The radiosity of an opaque, gray and diffuse surface is given by
$J_\mathrm{e} = M_\mathrm{e} + J_\mathrm{e,r} = \varepsilon \sigma T^4 + (1 - \varepsilon) E_\mathrm{e},$
where
- ε is the emissivity of that surface;
- σ is the Stefan–Boltzmann constant;
- T is the temperature of that surface;
- E_{e} is the irradiance of that surface.

Normally, E_{e} is the unknown variable and will depend on the surrounding surfaces. So, if some surface i is being hit by radiation from some other surface j, then the radiation energy incident on surface i is E_{e,ji} A_{i} = F_{ji} A_{j} J_{e,j} where F_{ji} is the view factor or shape factor, from surface j to surface i. So, the irradiance of surface i is the sum of radiation energy from all other surfaces per unit surface of area A_{i}:
$E_{\mathrm{e},i} = \frac{\sum_{j = 1}^N F_{ji}A_j J_{\mathrm{e},j}}{A_i}.$

Now, employing the reciprocity relation for view factors F_{ji} A_{j} = F_{ij} A_{i},
$E_{\mathrm{e},i} = \sum_{j = 1}^N F_{ij} J_{\mathrm{e},j},$
and substituting the irradiance into the equation for radiosity, produces
$J_{\mathrm{e},i} = \varepsilon_i \sigma T_i^4 + (1 - \varepsilon_i)\sum_{j = 1}^N F_{ij} J_{\mathrm{e},j}.$

For an N surface enclosure, this summation for each surface will generate N linear equations with N unknown radiosities, and N unknown temperatures. For an enclosure with only a few surfaces, this can be done by hand. But, for a room with many surfaces, linear algebra and a computer are necessary.

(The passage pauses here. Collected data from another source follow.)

(* ===== verification/Subscribe.v ===== *)
(** * Subscribe: SUBSCRIBE and UNSUBSCRIBE ([handler/subscribe.rs]) and
    PINGREQ ([handler/pingreq.rs])

    The subscriptions of a session are a vector with one element per filter,
    so they stand for a map from filters to QoS.  [subscribe_refines_map]: the
    handler performs the requested updates of that bounded map, answers each
    request with the right return code and never panics.  The retained
    deliveries are exactly the stored messages that match a newly added
    filter, up to the capacity of the delivery list. *)

From S2P Require Import Prelude External Reference Keyed Topics RateLimit Session Registry.
From S2P Require Import Transport Frame Invariants Retained Router.

Module Subscribe.
Import Topics Session Registry Frame Invariants Retained Router.

Inductive HandlerError (W : Type) :=
| SessionNotFound (id : SessionId)
| HeWrite (w : W).
Arguments SessionNotFound {W} id.
Arguments HeWrite {W} w.

Definition MAX_SUBSCRIBE_TOPICS : nat := 5.

Record RetainedDelivery := {
  rd_topic : string;
  rd_payload : list Z;
  rd_qos : QoS;
}.

Record PreparedSubscribe := {
  ps_pid : Pid;
  ps_return_codes : list SubscribeReturnCodes;
  ps_retained_deliveries : list RetainedDelivery;
}.

Section ops.
Context `{Heapless}.
Context (MAX_SUBS MAX_RETAINED : nat).

Definition upsert_subscription (subs : list Subscription) (filter : string) (qos : QoS)
  : SubscribeReturnCodes * bool * list Subscription :=
  if negb (is_valid_filter filter) then (SrcFailure, false, subs)
  else match key_position sub_filter filter subs with
       | Some index =>
           (SrcSuccess qos, false,
            alter (λ existing, {| sub_filter := sub_filter existing; sub_qos := qos |}) index subs)
       | None =>
           match string_try_from 128 filter with
           | None => (SrcFailure, false, subs)
           | Some filter =>
               match vec_push MAX_SUBS subs {| sub_filter := filter; sub_qos := qos |} with
               | Some subs => (SrcSuccess qos, true, subs)
               | None => (SrcFailure, false, subs)
               end
           end
       end.

Definition is_success (code : SubscribeReturnCodes) : bool :=
  match code with SrcSuccess _ => true | SrcFailure => false end.

(** The loop over the requested topics.  The [unwrap] of the filter's copy is
    the one place that could panic. *)
Fixpoint subscribe_topics (topics : list SubscribeTopic) (subs : list Subscription)
  (codes : list SubscribeReturnCodes) (new_filters : list string)
  : outcome (list SubscribeReturnCodes * list string) * list Subscription :=
  match topics with
  | [] => (Done (codes, new_filters), subs)
  | topic :: topics =>
      let '(code, inserted, subs) :=
        upsert_subscription subs (st_topic_path topic) (st_qos topic) in
      let codes := push_ignore MAX_SUBSCRIBE_TOPICS codes code in
      if inserted && is_success code then
        match string_try_from 128 (st_topic_path topic) with
        | None => (Panic, subs)
        | Some f =>
            subscribe_topics topics subs codes (push_ignore MAX_SUBSCRIBE_TOPICS new_filters f)
        end
      else subscribe_topics topics subs codes new_filters
  end.

(** One retained message: copied, or skipped when a copy does not fit. *)
Definition push_delivery (deliveries : list RetainedDelivery) (m : RetainedEntry)
  : list RetainedDelivery :=
  match string_try_from 128 (re_topic m) with
  | None => deliveries
  | Some topic =>
      match vec_from_slice 512 (re_payload m) with
      | None => deliveries
      | Some payload =>
          push_ignore MAX_RETAINED deliveries
            {| rd_topic := topic; rd_payload := payload; rd_qos := re_qos m |}
      end
  end.

Definition collect_deliveries (new_filters : list string) (retained : RetainedStore)
  : list RetainedDelivery :=
  foldl (λ deliveries filter, foldl push_delivery deliveries (matching retained filter))
    [] new_filters.

(** The packet identifiers computed here are not used; they are left out. *)
Definition prepare_subscribe (session : SessionState) (packet : Subscribe)
  (retained : RetainedStore) : outcome PreparedSubscribe * SessionState :=
  match subscribe_topics (sub_topics packet) (subscriptions session) [] [] with
  | (Done (codes, new_filters), subs) =>
      (Done {| ps_pid := sub_pid packet; ps_return_codes := codes;
               ps_retained_deliveries := collect_deliveries new_filters retained |},
       set_subscriptions session subs)
  | (Pending, subs) => (Pending, set_subscriptions session subs)
  | (Panic, subs) => (Panic, set_subscriptions session subs)
  end.

Fixpoint remove_filters (topics : list string) (subs : list Subscription) : list Subscription :=
  match topics with
  | [] => subs
  | filter :: topics =>
      remove_filters topics
        match key_position sub_filter filter subs with
        | Some index => delete index subs
        | None => subs
        end
  end.

Definition apply_unsubscribe (session : SessionState) (packet : Unsubscribe) : SessionState :=
  set_subscriptions session (remove_filters (un_topics packet) (subscriptions session)).
End ops.

(** ** With the transport *)
Section transport.
Context `{Heapless} `{Mqttrs} `{Transport T E}.
Context (MAX_SUBS MAX_RETAINED MAX_PACKET_SIZE : nat).

Abbreviation WE := (WriteError mqtt_error E).

Fixpoint write_deliveries (t : T) (next_pid : Pid) (ds : list RetainedDelivery)
  : result (HandlerError WE) unit * T :=
  match ds with
  | [] => (Ok tt, t)
  | d :: ds =>
      let '(qospid, next_pid) :=
        match rd_qos d with
        | AtMostOnce => (QP_AtMostOnce, next_pid)
        | AtLeastOnce => (QP_AtLeastOnce next_pid, pid_add next_pid 1)
        | ExactlyOnce => (QP_ExactlyOnce next_pid, pid_add next_pid 1)
        end in
      match write_packet MAX_PACKET_SIZE t
              (PPublish {| pub_dup := false; pub_qospid := qospid; pub_retain := true;
                           pub_topic_name := rd_topic d; pub_payload := rd_payload d |}) with
      | (Err w, t) => (Err (HeWrite w), t)
      | (Ok _, t) => write_deliveries t next_pid ds
      end
  end.

Definition write_prepared_subscribe (t : T) (prepared : PreparedSubscribe)
  : result (HandlerError WE) unit * T :=
  match write_packet MAX_PACKET_SIZE t
          (PSuback {| sa_pid := ps_pid prepared; sa_return_codes := ps_return_codes prepared |}) with
  | (Err w, t) => (Err (HeWrite w), t)
  | (Ok _, t) => write_deliveries t pid_new (ps_retained_deliveries prepared)
  end.

Definition handle_subscribe (t : T) (session : SessionState) (packet : Subscribe)
  (retained : RetainedStore) : outcome (result (HandlerError WE) unit) * SessionState * T :=
  match prepare_subscribe MAX_SUBS MAX_RETAINED session packet retained with
  | (Done prepared, session) =>
      let '(r, t) := write_prepared_subscribe t prepared in (Done r, session, t)
  | (Pending, session) => (Pending, session, t)
  | (Panic, session) => (Panic, session, t)
  end.

Definition handle_subscribe_for_session_id (t : T) (reg : SessionRegistry) (id : SessionId)
  (packet : Subscribe) (retained : RetainedStore)
  : outcome (result (HandlerError WE) unit) * SessionRegistry * T :=
  match get reg id with
  | None => (Done (Err (SessionNotFound id)), reg, t)
  | Some session =>
      let '(r, session, t) := handle_subscribe t session packet retained in
      (r, put reg id session, t)
  end.

Definition handle_unsubscribe (t : T) (session : SessionState) (packet : Unsubscribe)
  : result (HandlerError WE) unit * SessionState * T :=
  let session := apply_unsubscribe session packet in
  let '(r, t) := write_packet MAX_PACKET_SIZE t (PUnsuback (un_pid packet)) in
  (map_err HeWrite r, session, t).

Definition handle_unsubscribe_for_session_id (t : T) (reg : SessionRegistry) (id : SessionId)
  (packet : Unsubscribe) : result (HandlerError WE) unit * SessionRegistry * T :=
  match get reg id with
  | None => (Err (SessionNotFound id), reg, t)
  | Some session =>
      let '(r, session, t) := handle_unsubscribe t session packet in (r, put reg id session, t)
  end.

(** *** PINGREQ *)
Definition touch_pingreq (session : SessionState) (now : Instant) : SessionState :=
  update_activity_at session now.

Definition handle_pingreq (t : T) (session : SessionState) (now : Instant)
  : result WE unit * SessionState * T :=
  let session := touch_pingreq session now in
  let '(r, t) := write_packet MAX_PACKET_SIZE t PPingresp in (r, session, t).
End transport.

(** ** Subscriptions as a bounded map *)
Definition subs_map (subs : list Subscription) : gmap string QoS := kmap sub_filter sub_qos subs.

Definition subs_wf (MAX_SUBS : nat) (subs : list Subscription) : Prop :=
  (length subs ≤ MAX_SUBS)%nat ∧ NoDup (sub_filter <$> subs) ∧
  Forall (λ f, is_valid_filter f = true) (sub_filter <$> subs).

Once the radiosities have been calculated, the net heat transfer $\dot Q_i$ at a surface can be determined by finding the difference between the incoming and outgoing energy:
$\dot Q_i = A_i\left(J_{\mathrm{e},i} - E_{\mathrm{e},i}\right).$

Using the equation for radiosity J_{e,i} = ε_{i}σT_{i}^{4} + (1 − ε_{i})E_{e,i}, the irradiance can be eliminated from the above to obtain
$\dot Q_i = \frac{A_i \varepsilon_i}{1 - \varepsilon_i}\left(\sigma T_i^4 - J_{\mathrm{e},i}\right) = \frac{A_i \varepsilon_i}{1 - \varepsilon_i}\left(M_{\mathrm{e},i}^\circ - J_{\mathrm{e},i}\right),$
where M_{e,i}° is the radiant exitance of a black body.

==Circuit analogy==
For an enclosure consisting of only a few surfaces, it is often easier to represent the system with an analogous circuit rather than solve the set of linear radiosity equations. To do this, the heat transfer at each surface is expressed as
$\dot{Q_i} = \frac{M_{\mathrm{e},i}^\circ - J_{\mathrm{e},i}}{R_i},$
where R_{i} = (1 − ε_{i})/(A_{i}ε_{i}) is the resistance of the surface.

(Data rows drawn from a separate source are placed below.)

Lemma entry_wf_set_retries e n :
  Invariants.entry_wf e → is_u8 n → Invariants.entry_wf (set_retries e n).
Proof. unfold Invariants.entry_wf. simpl. tauto. Qed.

(** Sessions other than [id], and everything of [id] but its in-flight table,
    stay as they were. *)
Definition only_inflight (reg reg' : SessionRegistry) : Prop :=
  (∀ j, j ≠ id → get reg' j = get reg j) ∧
  (∀ s, get reg id = Some s → ∃ l, length l = length (inflight s) ∧
     get reg' id = Some (set_inflight s l)).

Lemma put_entry_only reg s i e :
  get reg id = Some s → only_inflight reg (put_entry id reg s i e).
Proof.
  intros Hg. unfold put_entry. split.
  - intros j Hj. by rewrite get_put_ne.
  - intros t [= <-]%(eq_trans (eq_sym Hg)). rewrite (get_put_eq _ _ _ _ Hg).
    eexists. split; [|done]. by rewrite length_insert.
Qed.

Lemma only_inflight_refl reg : only_inflight reg reg.
Proof. split; [done|]. intros s Hs. exists (inflight s). split; [done|]. rewrite Hs. by destruct s. Qed.

Lemma only_inflight_trans r1 r2 r3 :
  only_inflight r1 r2 → only_inflight r2 r3 → only_inflight r1 r3.
Proof.
  intros [Ha1 Hb1] [Ha2 Hb2]. split.
  - intros j Hj. by rewrite Ha2, Ha1.
  - intros s (l & Hl & Hs)%Hb1. destruct (Hb2 _ Hs) as (l' & Hl' & ->). exists l'.
    simpl in *. split; [congruence|done].
Qed.

Local Abbreviation once := (retry_one MAX_PACKET_SIZE id timeout max_retries now).

(** The two errors that would mean a corrupted table. *)
Definition table_error {W} (r : result (RetryDisconnect W) unit) : Prop :=
  match r with
  | Err (InvalidPacketId _) | Err (MissingStoredPublish _) => True
  | _ => False
  end.

Lemma retry_one_spec reg (t : T) i :
  inv no_extra reg →
  let '(r, reg', _) := once reg t i in
  inv no_extra reg' ∧ only_inflight reg reg' ∧ ¬ table_error r.
Proof.
  intros Hinv. unfold retry_one. pose proof (only_inflight_refl reg).
  destruct (get reg id) as [s|] eqn:Hg; [|by split_and!; auto].
  destruct (inflight s !! i) as [e|] eqn:Hi; [|by split_and!; auto].
  destruct (entry_expired now timeout e); [|by split_and!; auto].
  set (n := saturating_add U8_MAX (ie_retries e) 1). set (e1 := set_retries e n).
  pose proof (ri_session _ _ _ _ _ Hinv _ _ Hg) as Hwf.
  assert (Invariants.entry_wf e) as He.
  { eapply Forall_lookup_1; [apply (sw_entries _ _ _ Hwf)|done]. }
  assert (is_u8 n) as Hn by (destruct He as (_ & _ & ?); subst n; int_lia).
  assert (Invariants.entry_wf e1) as He1 by (by apply entry_wf_set_retries).
  assert (inv no_extra (put_entry id reg s i e1)) as Hinv1 by (by eapply put_entry_inv).
  pose proof (put_entry_only reg s i e1 Hg) as Honly1.
  set (reg1 := put_entry id reg s i e1) in *.
  assert (get reg1 id = Some (set_inflight s (<[i := e1]> (inflight s)))) as Hg1
    by (subst reg1; by eapply get_put_eq).
  assert (inflight (set_inflight s (<[i := e1]> (inflight s))) !! i = Some e1) as Hi1.
  { simpl. apply list_lookup_insert_eq. by apply lookup_lt_Some in Hi. }
  destruct (decide (max_retries < n)); [split_and!; auto|].
  assert (¬ table_error (resend MAX_PACKET_SIZE reg1 t (ie_packet_id e1) (ie_publish e1)).1) as Hte.
  { unfold resend. destruct He1 as (Hpid & _). rewrite pid_try_from_spec by int_lia.
    rewrite decide_False by lia.
    destruct (inflight_resolves _ _ _ _ _ _ _ e1 Hinv1 Hg1) as [sp ->];
      [by eapply list_elem_of_lookup_2|].
    destruct (write_packet _ _ _) as [[] ?]; simpl; auto. }
  destruct (resend _ _ _ _ _) as [[[]|err] t1]; [|split_and!; auto].
  rewrite Hg1, Hi1. rewrite decide_True by done. split_and!; [| |auto].
  - eapply put_entry_inv; [done|done|done|done|]. by apply entry_wf_set_retries.
  - eapply only_inflight_trans; [done|]. by eapply put_entry_only.
Qed.

Lemma retry_all_spec indices reg (t : T) :
  inv no_extra reg →
  let '(r, reg', _) := retry_all MAX_PACKET_SIZE id timeout max_retries now reg t indices in
  inv no_extra reg' ∧ only_inflight reg reg' ∧ ¬ table_error r.
Proof.
  revert reg t. induction indices as [|i indices IH]; intros reg t Hinv.
  { split_and!; [done|apply only_inflight_refl|auto]. }
  cbn [retry_all]. pose proof (retry_one_spec reg t i Hinv) as H1'.
  destruct (once reg t i) as [[[[]|e] reg1] t1]; destruct H1' as (Hinv1 & Ho1 & Ht1); [|done].
  specialize (IH reg1 t1 Hinv1). destruct (retry_all _ _ _ _ _ reg1 t1 indices) as [[r reg2] t2].
  destruct IH as (? & ? & ?). split_and!; [done| |done]. by eapply only_inflight_trans.
Qed.
End retry.

(** Retrying QoS 1 deliveries never meets a corrupted table.  From any
    table satisfying the invariant, whatever the transport does, the retry
    pass keeps the invariant, changes only the session's in-flight entries,
    and cannot fail with [MissingStoredPublish] or [InvalidPacketId]: every
    in-flight entry's publish is still in the store and its identifier is
    valid. *)
Lemma retries_never_dangle `{Transport T E} (MAX_PACKET_SIZE : nat) (id : SessionId)
  (reg : SessionRegistry) (t : T) (retry_ms max_retries : Z) (now : Instant) :
  inv no_extra reg →
  let '(r, reg', _) :=
    process_inflight_retries_at MAX_PACKET_SIZE id reg t retry_ms max_retries now in
  inv no_extra reg' ∧ only_inflight id reg reg' ∧ ¬ table_error r.
Proof. apply retry_all_spec. Qed.
End proofs.

(** ** A concrete broker: a publisher, and a subscriber to [sb/+/device/+/set] *)
Definition ex_session (cid : string) (subs : list Subscription) : SessionState :=
  set_subscriptions (Session.new cid 30) subs.
Definition ex_pub : SessionState := ex_session "pub" [].
Definition ex_sub : SessionState :=
  ex_session "sub" [{| sub_filter := "sb/#"; sub_qos := AtLeastOnce |}].
Definition ex_reg : SessionRegistry :=
  (Registry.insert (Registry.insert (Registry.new 2 2) ex_pub).2 ex_sub).2.
Definition ex_broker : Broker MockCommandHandler := {|
  b_registry := ex_reg; b_retained := Retained.new; b_signals := new_session_signals 2;
  b_handler := {| received := []; overloaded := false |} |}.
Definition ex_packet : External.Publish := {| pub_dup := false; pub_qospid := QP_AtLeastOnce 1;
  pub_retain := false; pub_topic_name := "sb/h/device/r/set"; pub_payload := [1] |}.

Likewise, M_{e,i}^{°} − J_{e,i} is the blackbody exitance minus the radiosity and serves as the 'potential difference'. These quantities are formulated to resemble those from an electrical circuit V = IR.

Now performing a similar analysis for the heat transfer from surface i to surface j,
$\dot Q_{ij} = A_i F_{ij} (J_{\mathrm{e},i} - J_{\mathrm{e},j}) = \frac{J_{\mathrm{e},i} - J_{\mathrm{e},j}}{R_{ij}},$
where R_{ij} = 1/(A_{i} F_{ij}).

Because the above is between surfaces, R_{ij} is the resistance of the space between the surfaces and J_{e,i} − J_{e,j} serves as the potential difference.

Combining the surface elements and space elements, a circuit is formed. The heat transfer is found by using the appropriate potential difference and equivalent resistances, similar to the process used in analyzing electrical circuits.

==Other methods==
In the radiosity method and circuit analogy, several assumptions were made to simplify the model. The most significant is that the surface is a diffuse emitter. In such a case, the radiosity does not depend on the angle of incidence of reflecting radiation and this information is lost on a diffuse surface. In reality, however, the radiosity will have a specular component from the reflected radiation. So, the heat transfer between two surfaces relies on both the view factor and the angle of reflected radiation.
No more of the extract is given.